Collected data
__________________________________________________
(* ===== verification/Pairing.v ===== *)
(** The device a session is on belongs to the account of the session, whatever
    the service does - as long as the challenges presented to it name a device
    of their own account, as the challenges it signs do. *)
From S2P Require Import Prelude JsLib Crypto Json Schema Effects Platform Config Messaging Tokens Revocation Users Sessions Access Billing Auth AuthController Instances AuthSessions Guards Subscriptions LeadFinderBilling Webhooks Apollo Taxonomy Leads ApolloSearch Dto MailTemplate MailWorkers Campaign ResendWebhook Outreach Admin AdminController Controllers Api Service Fixtures.
Import Guards.

Module Pairing.
(** The session is on no device, or on one of its own account. *)
Definition at_home (d : db) (s : session) : Prop :=
  match s_deviceId s with
  | Some id => ∃ v, db_devices d !! id = Some v ∧ d_userId v = s_userId s
  | None => True
  end.
Record paired (d : db) : Prop := Paired {
  pa_users : keyed u_id (db_users d);
  pa_devices : keyed d_id (db_devices d);
  pa_sessions : ∀ k s, db_sessions d !! k = Some s → at_home d s
}.
(** The device, if it exists, is the account's. *)
Definition device_of (sub id : string) (d : db) : Prop :=
  ∀ v, db_devices d !! id = Some v → d_userId v = sub.

Section paired.
(** An account and a device of it that the operation is about, if any. *)
Context (about : option (string * string)).
Definition good (w : world) : Prop :=
  paired (w_db w) ∧ match about with Some (sub, id) => device_of sub id (w_db w) | None => True end.
Abbreviation R := (keeps good).
Lemma good_eq w w' :
  db_users (w_db w') = db_users (w_db w) → db_devices (w_db w') = db_devices (w_db w) →
  db_sessions (w_db w') = db_sessions (w_db w) → R w w'.
Proof.
  intros Hu Hd Hs [[] Ha]. split.
  { constructor; unfold at_home in *; by rewrite ?Hu, ?Hd, ?Hs. }
  destruct about as [[sub id]|]; [|done]. unfold device_of. by rewrite Hd.
Qed.
Lemma good_rollback w w' : R w w' → R w (put_db (w_db w) w').
Proof. intros _. by apply good_eq. Qed.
__________________________________________________
**Activity:**
Using the records given above, list every line that includes the word "Import".

**Result of the exercise:**
From S2P Require Import Prelude JsLib Crypto Json Schema Effects Platform Config Messaging Tokens Revocation Users Sessions Access Billing Auth AuthController Instances AuthSessions Guards Subscriptions LeadFinderBilling Webhooks Apollo Taxonomy Leads ApolloSearch Dto MailTemplate MailWorkers Campaign ResendWebhook Outreach Admin AdminController Controllers Api Service Fixtures.
Import Guards.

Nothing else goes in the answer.